Festival Flipside: Diwali garbage stinks in Guwahati

Festival Flipside: Diwali garbage stinks in Guwahati

GUWAHATI: Here is the flip side (other side) of festivals that stinks. The festival whose flip side is highlighted here is Diwali that has been being celebrated in Guwahati since November 6.

Firecrackers generating sounds of whatever decibel are heard all throughout the night during every Diwali, and there is no exception to that this year. Diverse varieties of lamps, including Assam’s indigenous sakis, keep the entire night glowing. One of the mostly used locally-available decorative items in Diwali is plantain without which Diwali seems to be incomplete. It’s well and good that a section of local people earn an honest buck by selling plantains during the Diwali when the demand of the item is very high. It has been noticed since November 6, 2018 that a section of local people doing a brisk business with an otherwise negligible commodity – plantain. Along with plantain some other materials like mud paste are greatly used during Diwali as decorative items. Add to them are ashes of firecrackers and other materials that make most of the mass of Diwali debris in Guwahati.

Heaps of garbage lying at Fancy Bazar and some other places were in Guwahati on Wednesday – adding woes to the already pathetic garbage disposal system in the city. The water content of plantain being very high, such masses of debris stink when kept for a longer period without being disposed of. The Diwali garbage on Jail Road was kept without being disposed of for over 12 hours.
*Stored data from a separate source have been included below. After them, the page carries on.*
(* ===== verification/GoTime.v ===== *)
(** * Go time

    [time.Time] as the program uses it: an instant, that is a number of
    seconds since the Unix epoch and the nanoseconds within the second. *)
From Stdlib Require Import Ascii.
From S2P Require Import Prelude GoStrings.

Local Open Scope Z_scope.

Record Time := mkTime { sec : Z; nsec : Z }.

#[export] Instance Time_eq_dec : EqDecision Time.
Proof. solve_decision. Defined.

(** A [Time] built by package [time] keeps its nanoseconds in range. *)
Definition time_wf (t : Time) : Prop := 0 <= nsec t < 1000000000.

(** The zero [Time], 1 January of the year 1, 00:00:00 UTC. *)
Definition zero_time : Time := mkTime (-62135596800) 0.

Definition IsZero (t : Time) : bool := (sec t =? sec zero_time) && (nsec t =? 0).

(** [time.Unix(s, n)] for [0 <= n < 1e9]. *)
Definition Unix (s n : Z) : Time := mkTime s n.

(** ** The proleptic Gregorian calendar

    Days are counted from 1 January 1970.  A year is taken to start in
    March, so that the leap day is its last day: [mp] is the month counted
    from March, [doy] the day of that year, [yoe] and [doe] the year and the
    day of the 400-year era. *)

Definition doy_of (m d : Z) : Z := (153 * (if m <=? 2 then m + 9 else m - 3) + 2) / 5 + d - 1.

Definition days_civil (y m d : Z) : Z :=
  let y' := if m <=? 2 then y - 1 else y in
  let yoe := y' mod 400 in
  y' / 400 * 146097 + (yoe * 365 + yoe / 4 - yoe / 100 + doy_of m d) - 719468.

(** Year and day of year within an era. *)
Definition yoe_of (doe : Z) : Z := (doe - doe / 1460 + doe / 36524 - doe / 146096) / 365.

Definition civil_days (z : Z) : Z * Z * Z :=
  let z := z + 719468 in
  let era := z / 146097 in
  let doe := z mod 146097 in
  let yoe := yoe_of doe in
  let doy := doe - (365 * yoe + yoe / 4 - yoe / 100) in
  let mp := (5 * doy + 2) / 153 in
  let d := doy - (153 * mp + 2) / 5 + 1 in
  let m := if mp <? 10 then mp + 3 else mp - 9 in
  (yoe + era * 400 + (if m <=? 2 then 1 else 0), m, d).

(** ** [time.Date], [AddDate] and the accessors, in UTC *)

Definition day_seconds : Z := 86400.

Definition day_of (t : Time) : Z := sec t / day_seconds.
Definition sec_of_day (t : Time) : Z := sec t mod day_seconds.

Definition Year (t : Time) : Z := (civil_days (day_of t)).1.1.
Definition Month (t : Time) : Z := (civil_days (day_of t)).1.2.
Definition Day (t : Time) : Z := (civil_days (day_of t)).2.
(** Sunday is 0; 1 January 1970 was a Thursday. *)
Definition Weekday (t : Time) : Z := (day_of t + 4) mod 7.

(** [time.Date] normalises months outside 1..12 and days outside the month. *)
Definition Date (y m d hh mm ss ns : Z) : Time :=
  let days := days_civil (y + (m - 1) / 12) ((m - 1) mod 12 + 1) 1 + (d - 1) in
  mkTime (days * day_seconds + hh * 3600 + mm * 60 + ss + ns / 1000000000) (ns mod 1000000000).

Definition AddDate (t : Time) (years months days : Z) : Time :=
  let s := sec_of_day t in
  Date (Year t + years) (Month t + months) (Day t + days)
    (s / 3600) (s / 60 mod 60) (s mod 60) (nsec t).

(** [t.After(u)] *)
Definition After (t u : Time) : bool :=
  (sec u <? sec t) || ((sec u =? sec t) && (nsec u <? nsec t)).

(** ** [t.UTC().Format(time.RFC3339)] *)

Fixpoint str_repeat (c : Ascii.ascii) (n : nat) : string :=
  match n with O => "" | S n => String c (str_repeat c n) end.

(** Decimal, zero-padded on the left to [w] digits. *)
Definition fmt_pad (w : nat) (n : Z) : string :=
  let s := fmt_d (Z.abs n) in
  (if n <? 0 then "-" else "") +:+ str_repeat "0"%char (w - String.length s) +:+ s.

Definition Format_RFC3339 (t : Time) : string :=
  let s := sec_of_day t in
  fmt_pad 4 (Year t) +:+ "-" +:+ fmt_pad 2 (Month t) +:+ "-" +:+ fmt_pad 2 (Day t) +:+ "T" +:+
  fmt_pad 2 (s / 3600) +:+ ":" +:+ fmt_pad 2 (s / 60 mod 60) +:+ ":" +:+ fmt_pad 2 (s mod 60) +:+ "Z".

Example epoch_text : Format_RFC3339 (Unix 0 0) = "1970-01-01T00:00:00Z".
Proof. vm_compute. reflexivity. Qed.
Example leap_text : Format_RFC3339 (Unix 1709210096 0) = "2024-02-29T12:34:56Z".
Proof. vm_compute. reflexivity. Qed.
Example zero_text : Format_RFC3339 zero_time = "0001-01-01T00:00:00Z".
Proof. vm_compute. reflexivity. Qed.

(** ** Lemmas *)

(** *** The calendar *)

(** First day of the [mp]-th month of the year [yoe] of an era, and of the
    month after it. *)
Definition year_start (yoe : Z) : Z := 365 * yoe + yoe / 4 - yoe / 100.
Definition month_start (yoe mp : Z) : Z := year_start yoe + (153 * mp + 2) / 5.
Definition next_month_start (yoe mp : Z) : Z :=
  if mp =? 11 then (if yoe =? 399 then 146097 else year_start (yoe + 1))
  else month_start yoe (mp + 1).

Ltac euclid := Z.to_euclidean_division_equations; lia.

Lemma era_year doe : 0 <= doe < 146097 →
  0 <= yoe_of doe <= 399 ∧ year_start (yoe_of doe) <= doe ∧
  (doe < year_start (yoe_of doe + 1) ∨ yoe_of doe = 399).
Proof. intros Hd. unfold year_start, yoe_of. euclid. Qed.

Lemma year_start_mono y y' : 0 <= y → y < y' → year_start y + 365 <= year_start y'.
Proof. unfold year_start. euclid. Qed.

(** The year of a day is the only one whose days contain it. *)
Lemma yoe_of_unique doe yoe : 0 <= doe < 146097 → 0 <= yoe <= 399 →
  year_start yoe <= doe → (doe < year_start (yoe + 1) ∨ yoe = 399) → yoe_of doe = yoe.
Proof.
  intros Hd Hy Hlo Hhi. destruct (era_year doe Hd) as (? & ? & Hhi').
  destruct (Z.lt_trichotomy (yoe_of doe) yoe) as [Hlt|[?|Hgt]]; [|done|].
  - destruct Hhi' as [?|?]; [|lia].
    destruct (decide (yoe_of doe + 1 = yoe)) as [Heq|]; [rewrite Heq in *; lia|].
    pose proof (year_start_mono (yoe_of doe + 1) yoe). lia.
  - destruct Hhi as [?|?]; [|lia].
    destruct (decide (yoe + 1 = yoe_of doe)) as [Heq|]; [rewrite Heq in *; lia|].
    pose proof (year_start_mono (yoe + 1) (yoe_of doe)). lia.
Qed.

Lemma era_month yoe mp : 0 <= yoe <= 399 → 0 <= mp <= 11 →
  yoe_of (month_start yoe mp) = yoe ∧ 0 <= month_start yoe mp < 146097 ∧
  28 <= next_month_start yoe mp - month_start yoe mp <= 31.
Proof.
  intros Hy Hm.
  assert (0 <= month_start yoe mp < 146097) by (unfold month_start, year_start; euclid).
  split_and!; [|lia|lia|..].
  - apply yoe_of_unique; [done..| |]; unfold month_start, year_start; euclid.
  - unfold next_month_start, month_start, year_start. repeat case_match; euclid.
  - unfold next_month_start, month_start, year_start. repeat case_match; euclid.
Qed.

(** The month from March of the day [doy] of a year. *)
Definition mp_of (doy : Z) : Z := (5 * doy + 2) / 153.

Lemma era_day doe : 0 <= doe < 146097 →
  let yoe := yoe_of doe in let mp := mp_of (doe - year_start yoe) in
  0 <= yoe <= 399 ∧ 0 <= mp <= 11 ∧ month_start yoe mp <= doe < next_month_start yoe mp.
Proof.
  intros Hd. simpl. destruct (era_year doe Hd) as (? & ? & Hhi).
  set (yoe := yoe_of doe) in *. clearbody yoe.
  assert (0 <= doe - year_start yoe <= 365).
  { destruct Hhi as [?| ->]; unfold year_start in *; euclid. }
  unfold mp_of, next_month_start, month_start. repeat case_match; euclid.
Qed.

(** The March-based year of a month, and its position in it. *)
Definition march_year (y m : Z) : Z := if m <=? 2 then y - 1 else y.
Definition march_month (m : Z) : Z := if m <=? 2 then m + 9 else m - 3.

Lemma days_civil_alt y m d :
  days_civil y m d =
  march_year y m / 400 * 146097 + month_start (march_year y m mod 400) (march_month m) + (d - 1) - 719468.
Proof.
  unfold days_civil, doy_of, month_start, year_start, march_year, march_month.
  case_match; lia.
Qed.

(** The day of the month is an offset from the first day of the month. *)
Lemma days_civil_day y m d : days_civil y m d = days_civil y m 1 + (d - 1).
Proof. rewrite !days_civil_alt. lia. Qed.

(** The first day of the following month, December wrapping to January. *)
Definition next_first (y m : Z) : Z := days_civil (y + m / 12) (m mod 12 + 1) 1.

Lemma next_first_alt y m : 1 <= m <= 12 →
  next_first y m =
  march_year y m / 400 * 146097 + next_month_start (march_year y m mod 400) (march_month m) - 719468.
Proof.
  intros Hm. unfold next_first. rewrite days_civil_alt. unfold next_month_start.
  destruct (decide (m = 2)) as [->|Hm2].
  - change (march_year y 2) with (y - 1). change (march_month 2) with 11.
    change (2 / 12) with 0. change (2 mod 12 + 1) with 3. rewrite (Z.add_0_r y).
    change (march_year y 3) with y. change (march_month 3) with 0. cbn [Z.eqb Pos.eqb].
    unfold month_start. change ((153 * 0 + 2) / 5) with 0.
    destruct ((y - 1) mod 400 =? 399) eqn:E.
    + assert (y / 400 = (y - 1) / 400 + 1 ∧ y mod 400 = 0) as [-> ->] by euclid.
      change (year_start 0) with 0. lia.
    + assert (y / 400 = (y - 1) / 400 ∧ y mod 400 = (y - 1) mod 400 + 1) as [-> ->] by euclid.
      lia.
  - assert (march_year (y + m / 12) (m mod 12 + 1) = march_year y m ∧
            march_month (m mod 12 + 1) = march_month m + 1) as [-> ->].
    { unfold march_year, march_month. repeat case_match; euclid. }
    assert (march_month m ≠ 11) by (unfold march_month; case_match; lia).
    case_match; lia.
Qed.

Lemma month_length y m : 1 <= m <= 12 → 28 <= next_first y m - days_civil y m 1 <= 31.
Proof.
  intros Hm. rewrite next_first_alt, days_civil_alt by done.
  destruct (era_month (march_year y m mod 400) (march_month m)) as (_ & _ & ?).
  - pose proof (Z.mod_pos_bound (march_year y m) 400). lia.
  - unfold march_month. case_match; lia.
  - lia.
Qed.

Lemma civil_days_alt z :
  let doe := (z + 719468) mod 146097 in let yoe := yoe_of doe in
  let mp := mp_of (doe - year_start yoe) in
  civil_days z =
  (yoe + (z + 719468) / 146097 * 400 + (if (if mp <? 10 then mp + 3 else mp - 9) <=? 2 then 1 else 0),
   if mp <? 10 then mp + 3 else mp - 9, doe - month_start yoe mp + 1).
Proof.
  cbv zeta. unfold civil_days, month_start.
  change (365 * ?y + ?y / 4 - ?y / 100) with (year_start y).
  change ((5 * ?d + 2) / 153) with (mp_of d). f_equal. lia.
Qed.

(** Every day belongs to the month [civil_days] gives it. *)
Lemma civil_days_spec z :
  let '(y, m, d) := civil_days z in
  1 <= m <= 12 ∧ 1 <= d ∧ days_civil y m d = z ∧ z < next_first y m.
Proof.
  rewrite civil_days_alt. cbv zeta.
  set (doe := (z + 719468) mod 146097). assert (0 <= doe < 146097) as Hdoe by (apply Z.mod_pos_bound; lia).
  destruct (era_day doe Hdoe) as (Hy & Hmp & Hd).
  set (yoe := yoe_of doe) in *. set (mp := mp_of (doe - year_start yoe)) in *.
  set (era := (z + 719468) / 146097).
  assert (Hz : z + 719468 = era * 146097 + doe) by (unfold era, doe; euclid).
  set (m := if mp <? 10 then mp + 3 else mp - 9).
  set (y := yoe + era * 400 + (if m <=? 2 then 1 else 0)).
  assert (1 <= m <= 12) by (unfold m; case_match; lia).
  assert (march_month m = mp) as Hmm by (unfold march_month, m; repeat case_match; lia).
  assert (march_year y m = yoe + era * 400) as Hmy by (unfold march_year, y; case_match; lia).
  assert (march_year y m / 400 = era ∧ march_year y m mod 400 = yoe) as [He Hyoe]
    by (rewrite Hmy; clear -Hy; euclid).
  clearbody yoe mp era doe m y.
  split_and!; [lia|lia|lia| |]; rewrite ?next_first_alt, ?days_civil_alt by done;
    rewrite He, Hyoe, Hmm; lia.
Qed.

Lemma mp_of_unique mp d : 0 <= mp <= 11 → 0 <= d →
  (153 * mp + 2) / 5 + d < (153 * (mp + 1) + 2) / 5 → mp_of ((153 * mp + 2) / 5 + d) = mp.
Proof. intros. unfold mp_of. euclid. Qed.

Lemma year_start_length yoe : year_start (yoe + 1) <= year_start yoe + 366.
Proof. unfold year_start. euclid. Qed.

(** Reading a date back from its day number. *)
Lemma civil_days_civil y m d :
  1 <= m <= 12 → 1 <= d → days_civil y m d < next_first y m →
  civil_days (days_civil y m d) = (y, m, d).
Proof.
  intros Hm Hd Hlt. rewrite civil_days_alt. cbv zeta.
  rewrite next_first_alt in Hlt by done. rewrite days_civil_alt in *.
  set (y' := march_year y m) in *. set (mp := march_month m) in *.
  assert (0 <= y' mod 400 <= 399) as Hyoe by euclid.
  assert (0 <= mp <= 11) as Hmp by (unfold mp, march_month; case_match; lia).
  destruct (era_month (y' mod 400) mp Hyoe Hmp) as (_ & Hstart & Hlen).
  assert (Hnext : next_month_start (y' mod 400) mp <= 146097).
  { unfold next_month_start. repeat case_match; [lia|unfold year_start; euclid|].
    unfold month_start, year_start. euclid. }
  set (yoe := y' mod 400) in *. set (era := y' / 400) in *.
  set (doe := month_start yoe mp + (d - 1)) in *.
  replace (era * 146097 + month_start yoe mp + (d - 1) - 719468 + 719468)
    with (doe + era * 146097) by lia.
  rewrite Z.mod_add, Z.div_add, Z.mod_small, Z.div_small by lia.
  assert (yoe_of doe = yoe) as ->.
  { apply yoe_of_unique; [lia|done| |].
    - unfold doe, month_start. euclid.
    - destruct (decide (yoe = 399)); [by right|left].
      unfold next_month_start in Hlt. unfold doe in *.
      destruct (mp =? 11) eqn:E11; [repeat case_match; lia|].
      unfold month_start, year_start in *. euclid. }
  assert (mp_of (doe - year_start yoe) = mp) as ->.
  { replace (doe - year_start yoe) with ((153 * mp + 2) / 5 + (d - 1)) by (unfold doe, month_start; lia).
    apply mp_of_unique; [done|lia|]. unfold next_month_start in *.
    destruct (mp =? 11) eqn:E11; [|unfold month_start in *; lia].
    assert (mp = 11) as Hmp11 by lia. clearbody mp doe. subst mp.
    assert (d - 1 < 29).
    { pose proof (year_start_length yoe). unfold month_start in *.
      destruct (yoe =? 399) eqn:E399; [|euclid].
      assert (yoe = 399) as Hy399 by lia. rewrite Hy399 in Hlt.
      change (year_start 399) with 145731 in Hlt. change ((153 * 11 + 2) / 5) with 337 in *. lia. }
    change ((153 * (11 + 1) + 2) / 5) with 367. change ((153 * 11 + 2) / 5) with 337. lia. }
  assert ((if mp <? 10 then mp + 3 else mp - 9) = m) as ->
    by (unfold mp, march_month; repeat case_match; lia).
  assert (yoe + (0 + era) * 400 = y') as Hy' by (unfold yoe, era; euclid).
  f_equal; [f_equal|unfold doe; lia].
  rewrite Hy'. unfold y', march_year. case_match; lia.
Qed.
“This is a common scene after every festival. People celebrate every festival to the full. We also join them in such celebrations. Such festivals leave behind a lot of things, and the largest among them is garbage that comprises plantain, mud paste, sakis, covers of firecrackers and many more. When they are thrown into some particular spots, they make huge garbage heaps. As usual, the GMC is not agile enough to clean garbage. This heap of garbage has been lying here without being disposed of for over 12 hours. It has started stinking,” a trader of Fancy Bazar, who does not want his name to be disclosed, said.

This has happened at a time when the entire administration, including the Pollution Control Board, Assam (PCBA), has been busy in ensuring ‘Green Diwali’. The order banning bursting of firecrackers issued by the Supreme Court of India has much to achieve. Diwali is such a festival that makes a section of people not hesitant to defy the standing ban on firecrackers.

It was seen during the Durga Puja this year and last year that puja committees were made to carry out cleanliness drives so as to keep the city clean after the festivity. The move did receive accolades from many. However, such agility, it seems, is missing in celebrating the Diwali. Since Diwali is a celebration involving almost every household the formula that was used during the Durga Puja may not click here. However, the onus of devising a clicking formula to keep the city clean during and after Diwali certainly lies with the administration and the PCBA. When much stress is being laid on ‘Green Diwali’ the aspect of cleanliness, it seems, has been let loose. Is it not mockery of the ‘Green Diwali?’